ABOUT THIS TASK
Reproduce word for word the lines between those holding "pose proof (answers" and "else _] => destruct b", inclusive, and nothing else from the data below.
[Opening EXERCISE DATA section]
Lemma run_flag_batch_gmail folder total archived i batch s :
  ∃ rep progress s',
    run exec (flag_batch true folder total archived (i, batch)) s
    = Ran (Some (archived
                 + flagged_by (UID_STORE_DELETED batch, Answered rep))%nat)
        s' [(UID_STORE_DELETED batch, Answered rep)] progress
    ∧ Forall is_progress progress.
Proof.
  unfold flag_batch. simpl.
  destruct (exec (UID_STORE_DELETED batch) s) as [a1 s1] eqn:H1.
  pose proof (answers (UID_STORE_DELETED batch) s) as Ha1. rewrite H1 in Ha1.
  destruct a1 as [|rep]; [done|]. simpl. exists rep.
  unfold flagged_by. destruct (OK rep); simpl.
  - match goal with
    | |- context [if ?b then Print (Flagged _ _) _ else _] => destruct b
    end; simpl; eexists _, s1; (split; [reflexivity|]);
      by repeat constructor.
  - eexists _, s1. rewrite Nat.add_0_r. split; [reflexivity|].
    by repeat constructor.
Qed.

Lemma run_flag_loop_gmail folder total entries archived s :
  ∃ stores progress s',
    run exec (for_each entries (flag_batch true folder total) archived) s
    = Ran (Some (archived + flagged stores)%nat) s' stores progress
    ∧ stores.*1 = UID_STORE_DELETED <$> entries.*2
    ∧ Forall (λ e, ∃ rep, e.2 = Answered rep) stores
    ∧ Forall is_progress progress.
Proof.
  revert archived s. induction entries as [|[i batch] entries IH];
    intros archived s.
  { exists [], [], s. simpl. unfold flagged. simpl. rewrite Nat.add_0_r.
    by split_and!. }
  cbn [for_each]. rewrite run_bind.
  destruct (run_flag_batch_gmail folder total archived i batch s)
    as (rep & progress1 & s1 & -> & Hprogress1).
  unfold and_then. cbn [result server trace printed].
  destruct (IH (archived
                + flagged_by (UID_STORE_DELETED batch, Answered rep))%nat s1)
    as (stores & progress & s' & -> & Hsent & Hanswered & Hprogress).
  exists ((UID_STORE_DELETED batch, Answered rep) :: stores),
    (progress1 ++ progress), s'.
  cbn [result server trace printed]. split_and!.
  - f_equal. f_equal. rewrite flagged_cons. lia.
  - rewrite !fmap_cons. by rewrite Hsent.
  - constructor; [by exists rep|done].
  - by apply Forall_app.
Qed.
[Closing EXERCISE DATA section]
EXERCISE RESPONSE
  pose proof (answers (UID_STORE_DELETED batch) s) as Ha1. rewrite H1 in Ha1.
  destruct a1 as [|rep]; [done|]. simpl. exists rep.
  unfold flagged_by. destruct (OK rep); simpl.
  - match goal with
    | |- context [if ?b then Print (Flagged _ _) _ else _] => destruct b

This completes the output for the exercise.